Processing of the Alzheimer's disease amyloid precursor protein in Pichia pastoris:: Immunodetection of α-, β-, and γ-secretase products

beta A4 (A beta) amyloid peptide, a major component of Alzheimer's disease (AD) plaques, is a proteolytic product of the amyloid precursor protein (APP). Endoproteases, termed beta- and gamma-secretase, release respectively the N- and C-termini of the peptide. APP default secretion involves cleavage within the beta A4 domain by alpha-secretase. To study the conservation of APP processing in lower eukaryotes, the yeast Pichia pastoris was transfected with human APP(695) cDNA. In addition to the full-length integral transmembrane protein found in the cell lysate, soluble/secreted APP (sAPP) was detected in the culture medium.
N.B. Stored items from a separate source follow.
(** The loop; [Ok] carries the events that are appended to the registry, an error drops them. *)
Fixpoint recover_loop (s : Recovery) (details : list string) :
    result string (list (string * string)) * Recovery :=
  match details with
  | [] => (Ok (rs_events s), s)
  | detail :: details' =>
      match recover_candidate s detail with
      | Continue s => recover_loop s details'
      | Break s => (Ok (rs_events s), s)
      | Fail e s => (Err e, s)
      end
  end.

Definition recover_manifest_startup (details : list string) :
    result string (list (string * string)) * Recovery :=
  recover_loop {| rs_seen := ∅; rs_events := []; rs_calls := [] |} details.
End recovery.

(** ** The contract survives its JSON form *)

Lemma contract_object_roundtrip c :
  contract_of_object (contract_object c) = if contract_bounds c then Some c else None.
Proof. by destruct c. Qed.

Lemma pretty_N_go_digits k x acc :
  (x < 10 ^ N.of_nat k)%N → all_bytes is_digit acc = true →
  all_bytes is_digit (pretty_N_go x acc) = true ∧
  (String.length (pretty_N_go x acc) ≤ k + String.length acc)%nat.
Proof.
  revert x acc. induction k as [|k IH]; intros x acc Hx Hacc.
  { assert (x = 0%N) as -> by (cbn in Hx; lia). rewrite pretty_N_go_0. split; [done|lia]. }
  destruct (decide (x = 0)%N) as [->|Hne]; [rewrite pretty_N_go_0; split; [done|lia]|].
  rewrite pretty_N_go_step by lia.
  destruct (IH (x `div` 10)%N (String (pretty_N_char (x `mod` 10)) acc)) as [Hd Hl].
  - rewrite Nat2N.inj_succ, N.pow_succ_r' in Hx. by apply N.Div0.div_lt_upper_bound.
  - cbn [all_bytes]. rewrite Hacc, andb_true_r. unfold pretty_N_char. by repeat case_match.
  - split; [done|]. cbn [String.length] in Hl. lia.
Qed.

(** A [u64] prints as at most twenty digits. *)
Lemma pretty_u64_digits (z : Z) :
  in_u64 z → all_bytes is_digit (pretty z) = true ∧ str_len (pretty z) ≤ 20.
Proof.
  unfold in_u64, u64_max, str_len. intros Hz. destruct z as [|p|p]; [done| |lia].
  change (pretty (Z.pos p)) with (pretty (N.pos p)).
  unfold pretty, pretty_N. rewrite decide_False by done.
  destruct (pretty_N_go_digits 20 (N.pos p) "") as [? Hl]; [cbn; lia|done|].
  split; [done|]. cbn [String.length] in Hl. lia.
Qed.

(** The identity fields that a stored contract bounds and its derivation does not. *)
Definition contract_fits (c : ManifestRecoveryContract) : bool :=
  (str_len (rc_resource_id c) <=? 512) && (str_len (rc_name c) <=? 512)
  && (str_len (rc_workspace c) <=? 4096) && (str_len (rc_stack c) <=? 256).
(* ===== verification/ManifestConverge.v ===== *)
(** * ManifestConverge: every stack of a manifest, one after the other

    The model of [execute_manifest_converge] ([bosn-service/src/job_loop.rs]) and of the planning
    it starts from ([manifest_plan.rs]): the output budget is split over the stacks, each stack
    is ensured and recorded before the next one starts, and the first failure ends the job. The
    executor, the job actor, the log and the clock answer arbitrarily per stack. [None] is a
    panic (a division by a stack count of zero, which planning rules out). *)

From stdpp Require Import pretty.
From S2P Require Export ManifestRecovery.

Local Open Scope string_scope.
Local Open Scope list_scope.
Local Open Scope Z_scope.
Local Open Scope bosn_scope.

(** [manifest_converge_stack_order] lists the keys of a [BTreeMap]; no stacks is an error. *)
Definition manifest_converge_stack_names (load : string → string → result string (gmap string unit))
    (request : ManifestConvergeJobRequest) : result string (list string) :=
  let? stacks := load (mc_workspace request) (mc_manifest request) in
  match btree_keys String.compare stacks with
  | [] => Err "manifest declares no stacks"
  | names => Ok names
  end.

(** What planning met: a cancellation, the deadline, or its own result. *)
Inductive planning := PlanCancelled | PlanTimedOut | Planned (names : result string (list string)).

(** What one stack's turn meets. *)
Record turn := {
  tu_cancelled : bool;
  tu_remaining : Z;
  tu_announced : bool;
  tu_execute : ManifestEnsureJobRequest → result string SetupEnsureExecution;
  tu_sent : bool;
  (** The actor's answer, or [None] when it stopped. *)
  tu_persisted : option (result string unit);
  tu_logged : bool;
}.

Inductive converge_effect :=
| CvEnsure (request : ManifestEnsureJobRequest)
| CvPersist (stack receipt : string) (answer : option (result string unit)).

Definition stopped_at (stack error : string) : string :=
  "manifest converge stopped at stack " +:+ stack +:+ ": " +:+ error.

Definition ensure_request (request : ManifestConvergeJobRequest) (stack : string)
    (remaining output_limit : Z) : ManifestEnsureJobRequest :=
  {| me_workspace := mc_workspace request; me_manifest := mc_manifest request; me_stack := stack;
     me_deadline := remaining; me_output_limit := output_limit |}.

(** The body of the loop for one stack: what it did, and the error that ends the job. *)
Definition converge_stack (id : Z) (request : ManifestConvergeJobRequest) (t : turn)
    (stack : string) (output_limit : Z) : list converge_effect * result string unit :=
  if tu_cancelled t || (tu_remaining t <=? 0)
  then ([], Err "manifest converge ended before the next stack")
  else if negb (tu_announced t) then ([], Err "manifest converge log consumer closed")
  else
    let ensure := ensure_request request stack (tu_remaining t) output_limit in
    match tu_execute t ensure with
    | Err e => ([CvEnsure ensure], Err (stopped_at stack e))
    | Ok execution =>
        match manifest_recovery_contract ensure execution id with
        | Err e => ([CvEnsure ensure], Err (stopped_at stack e))
        | Ok _ =>
            if negb (tu_sent t) then ([CvEnsure ensure], Err "manifest converge registry actor stopped")
            else
              let did := [CvEnsure ensure; CvPersist stack (ex_receipt execution) (tu_persisted t)] in
              match tu_persisted t with
              | None => (did, Err "manifest converge registry actor stopped")
              | Some (Err e) => (did, Err (stopped_at stack e))
              | Some (Ok _) =>
                  (did, if tu_logged t then Ok () else Err "manifest converge log consumer closed")
              end
        end
    end.

(** The output budget of the stack at [index]. *)
Definition stack_budget (output_limit stack_count : Z) (index : nat) : Z :=
  output_limit / stack_count + (if Z.of_nat index <? output_limit mod stack_count then 1 else 0).

Fixpoint converge_loop (id : Z) (request : ManifestConvergeJobRequest) (turns : nat → turn)
    (stack_count : Z) (index : nat) (stacks : list string) :
    list converge_effect * result string unit :=
  match stacks with
  | [] => ([], Ok ())
  | stack :: stacks' =>
      let '(did, r) := converge_stack id request (turns index) stack
        (stack_budget (mc_output_limit request) stack_count index) in
      match r with
      | Err e => (did, Err e)
      | Ok _ =>
          let '(rest, r) := converge_loop id request turns stack_count (S index) stacks' in
          (did ++ rest, r)
      end
  end.

Definition execute_manifest_converge (id : Z) (request : ManifestConvergeJobRequest)
    (plan : planning) (turns : nat → turn) : option (list converge_effect * result string string) :=
  match plan with
  | PlanCancelled => Some ([], Err "manifest converge cancelled before topology planning")
  | PlanTimedOut => Some ([], Err "manifest converge planning exceeded its deadline")
  | Planned (Err e) => Some ([], Err e)
  | Planned (Ok stacks) =>
      let stack_count := Z.of_nat (length stacks) in
      if mc_output_limit request <? u64_saturating_mul stack_count 2
      then Some ([], Err "manifest converge output budget cannot fund every stack")
      else if stack_count =? 0 then None
      else
        let '(did, r) := converge_loop id request turns stack_count 0 stacks in
        Some (did, match r with
                   | Ok _ => Ok ("converged " +:+ pretty stack_count +:+ " manifest stack(s)")
                   | Err e => Err e
                   end)
  end.

(** ** The budget *)

Lemma sum_budget_prefix limit count n :
  0 < count → 0 ≤ limit → (n ≤ Z.to_nat count)%nat →
  sumZ (stack_budget limit count <$> seq 0 n)
  = limit / count * Z.of_nat n + Z.min (Z.of_nat n) (limit mod count).
Proof.
  intros Hc Hl. pose proof (Z.mod_pos_bound limit count Hc) as Hm.
  induction n as [|n IH]; intros Hn; [cbn; lia|].
  rewrite seq_S, fmap_app, sumZ_app, IH by lia. cbn. unfold stack_budget.
  destruct (Z.ltb_spec (Z.of_nat n) (limit mod count)); lia.
Qed.

(** The budget is split without loss and without favour: over a plan the limits passed to the
    stacks add up to the job's limit, differ by at most one, and none is below two bytes. *)
Theorem converge_budget_conserved (limit : Z) (stacks : list string) :
  stacks ≠ [] → in_u64 limit → u64_saturating_mul (Z.of_nat (length stacks)) 2 ≤ limit →
  Z.of_nat (length stacks) * 2 ≤ u64_max →
  sumZ (stack_budget limit (Z.of_nat (length stacks)) <$> seq 0 (length stacks)) = limit ∧
  ∀ i, 2 ≤ stack_budget limit (Z.of_nat (length stacks)) i ∧
    limit / Z.of_nat (length stacks) ≤ stack_budget limit (Z.of_nat (length stacks)) i
      ≤ limit / Z.of_nat (length stacks) + 1.
Proof.
  intros Hne Hl Hmin Hmax. set (count := Z.of_nat (length stacks)) in *.
  assert (0 < count) as Hc by (destruct stacks; [done|unfold count; cbn; lia]).
  unfold in_u64, u64_saturating_mul in *. split.
  - rewrite sum_budget_prefix; [|lia..]. pose proof (Z.mod_pos_bound limit count Hc).
    pose proof (Z.div_mod limit count ltac:(lia)). fold count. lia.
  - intros i. assert (2 ≤ limit / count) by (apply Z.div_le_lower_bound; lia).
    unfold stack_budget. case_match; lia.
Qed.

Lemma converge_budget_conserved_witness :
  sumZ (stack_budget 7 3 <$> seq 0 3) = 7.
Proof.
  refine (proj1 (converge_budget_conserved 7 ["a"; "b"; "c"] _ _ _ _)); [done|..];
    vm_compute; (split; discriminate) || discriminate.
Defined.

(** ** Order and recording *)

(** The effects of the stacks that succeeded, in order. *)
Definition ensured (request : ManifestConvergeJobRequest) (turns : nat → turn) (count : Z)
    (index : nat) (stack receipt : string) : list converge_effect :=
  [CvEnsure (ensure_request request stack (tu_remaining (turns index))
     (stack_budget (mc_output_limit request) count index));
   CvPersist stack receipt (Some (Ok ()))].

Inductive converged (request : ManifestConvergeJobRequest) (turns : nat → turn) (count : Z) :
    nat → list string → list converge_effect → Prop :=
| converged_nil index : converged request turns count index [] []
| converged_cons index stack receipt stacks did :
    converged request turns count (S index) stacks did →
    converged request turns count index (stack :: stacks)
      (ensured request turns count index stack receipt ++ did).

Lemma converge_stack_Ok id request t stack limit did :
  converge_stack id request t stack limit = (did, Ok ()) →
  ∃ receipt, did = [CvEnsure (ensure_request request stack (tu_remaining t) limit);
                    CvPersist stack receipt (Some (Ok ()))].
Proof.
  unfold converge_stack. destruct (_ || _); [done|]. destruct (negb (tu_announced t)); [done|].
  destruct (tu_execute t _) as [execution|]; [|done].
  destruct (manifest_recovery_contract _ _ _); [|done].
  destruct (negb (tu_sent t)); [done|].
  destruct (tu_persisted t) as [[[]|]|]; [|done..]. destruct (tu_logged t); [|done].
  intros [= <-]. eauto.
Qed.

(** A stack's turn ensures at most itself, and records only what it ensured. *)
Lemma converge_stack_effects id request t stack limit did r :
  converge_stack id request t stack limit = (did, r) →
  ∃ receipt answer, did `prefix_of`
    [CvEnsure (ensure_request request stack (tu_remaining t) limit); CvPersist stack receipt answer].
Proof.
  set (ensure := ensure_request request stack (tu_remaining t) limit).
  unfold converge_stack. fold ensure. intros Heq.
  assert (did = [] ∨ did = [CvEnsure ensure] ∨
    ∃ receipt answer, did = [CvEnsure ensure; CvPersist stack receipt answer]) as Hdid
    by (repeat (case_match; simplify_eq); eauto 6).
  destruct Hdid as [->|[->|(receipt & answer & ->)]].
  - exists "", None. apply prefix_nil.
  - exists "", None. by eexists [_].
  - exists receipt, answer. done.
Qed.

(** Convergence goes stack by stack: on every outcome the effects are those of a prefix of the
    planned stacks, each ensured under its share of the budget and durably recorded before the
    next stack is touched, followed by at most one turn that failed; the job succeeds exactly
    when every stack was recorded. *)
Theorem converge_records_each_stack id request stacks turns :
  stacks ≠ [] → u64_saturating_mul (Z.of_nat (length stacks)) 2 ≤ mc_output_limit request →
  ∃ did r done_ rest complete partial,
    execute_manifest_converge id request (Planned (Ok stacks)) turns = Some (did, r) ∧
    stacks = done_ ++ rest ∧ did = complete ++ partial ∧
    converged request turns (Z.of_nat (length stacks)) 0 done_ complete ∧
    match rest with
    | [] => partial = []
    | stack :: _ => ∃ receipt answer, partial `prefix_of`
        [CvEnsure (ensure_request request stack (tu_remaining (turns (length done_)))
           (stack_budget (mc_output_limit request) (Z.of_nat (length stacks)) (length done_)));
         CvPersist stack receipt answer]
    end ∧
    (is_ok r = true ↔ rest = []).
Proof.
  intros Hne Hmin. unfold execute_manifest_converge.
  rewrite (proj2 (Z.ltb_ge _ _) Hmin). set (count := Z.of_nat (length stacks)).
  assert (count =? 0 = false) as -> by (apply Z.eqb_neq; destruct stacks; [done|unfold count; cbn; lia]).
  assert (∀ l index, ∃ done_ rest complete partial,
    let '(did, r) := converge_loop id request turns count index l in
    l = done_ ++ rest ∧ did = complete ++ partial ∧
    converged request turns count index done_ complete ∧
    match rest with
    | [] => partial = []
    | stack :: _ => ∃ receipt answer, partial `prefix_of`
        [CvEnsure (ensure_request request stack (tu_remaining (turns (index + length done_)%nat))
           (stack_budget (mc_output_limit request) count (index + length done_)));
         CvPersist stack receipt answer]
    end ∧ (is_ok r = true ↔ rest = [])) as Hloop.
  { induction l as [|stack l IH]; intros index; cbn [converge_loop].
    { exists [], [], [], []. split_and!; try done. constructor. }
    destruct (converge_stack _ _ _ _ _) as [did [[]|e]] eqn:Hs.
    - destruct (converge_stack_Ok _ _ _ _ _ _ Hs) as (receipt & ->).
      destruct (IH (S index)) as (dn & rest & complete & partial & Hrest).
      destruct (converge_loop id request turns count (S index) l) as [did r].
      destruct Hrest as (-> & -> & Hconv & Hpart & Hok).
      exists (stack :: dn), rest, (ensured request turns count index stack receipt ++ complete), partial.
      split_and!; [done|done|by constructor| |done].
      cbn [length]. by rewrite <-Nat.add_succ_comm.
    - exists [], (stack :: l), [], did. split_and!; [done|done|constructor| |done].
      cbn [length]. rewrite Nat.add_0_r. by eapply converge_stack_effects. }
  destruct (Hloop stacks 0%nat) as (dn & rest & complete & partial & H).
  destruct (converge_loop id request turns count 0 stacks) as [did r].
  destruct H as (Hst & Hdid & Hconv & Hpart & Hok).
  eexists did, _, dn, rest, complete, partial. split_and!; [done..|]. by destruct r.
Qed.

Definition good_turn : turn :=
  {| tu_cancelled := false; tu_remaining := 5; tu_announced := true;
     tu_execute := λ r, if String.eqb (me_stack r) "app" then Ok sample_execution else Err "no";
     tu_sent := true; tu_persisted := Some (Ok ()); tu_logged := true |}.
Definition sample_converge : ManifestConvergeJobRequest :=
  {| mc_workspace := "/w"; mc_manifest := "bosn.toml"; mc_deadline := 9; mc_output_limit := 5 |}.

Lemma converge_records_each_stack_witness :
  ∃ did r, execute_manifest_converge 7 sample_converge (Planned (Ok ["app"; "db"]))
    (λ _, good_turn) = Some (did, r) ∧ is_ok r = false ∧ length did = 3%nat.
Proof.
  destruct (converge_records_each_stack 7 sample_converge ["app"; "db"] (λ _, good_turn))
    as (did & r & _ & _ & _ & _ & Heq & _); [done|vm_compute; discriminate|].
  exists did, r. split; [exact Heq|]. vm_compute in Heq. injection Heq as <- <-. by split.
Defined.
Most sAPP comprised the N-terminal moiety of beta A4 and corresponds to sAPP alpha, the product of alpha-secretase. The culture medium also contained minor secreted forms detected by a monoclonal antibody specific for sAPP beta (the ectodomain released by beta-secretase cleavage). Analysis of the cell lysates with specific antibodies also detected membrane-associated C-terminal fragments corresponding to the products of alpha and beta cleavages. Moreover, immunoprecipitation of the culture medium with three antibodies directed at distinct epitopes of the beta A4 domain yielded a 4 kDa product with the same electrophoretic mobility as beta A4 synthetic peptide. These results suggest that the alpha-, beta-, and gamma-secretase cleavages are conserved in yeast and that P. pastoris may offer an alternative to mammalian cells to identify the proteases involved in the generation of AD beta A4 amyloid.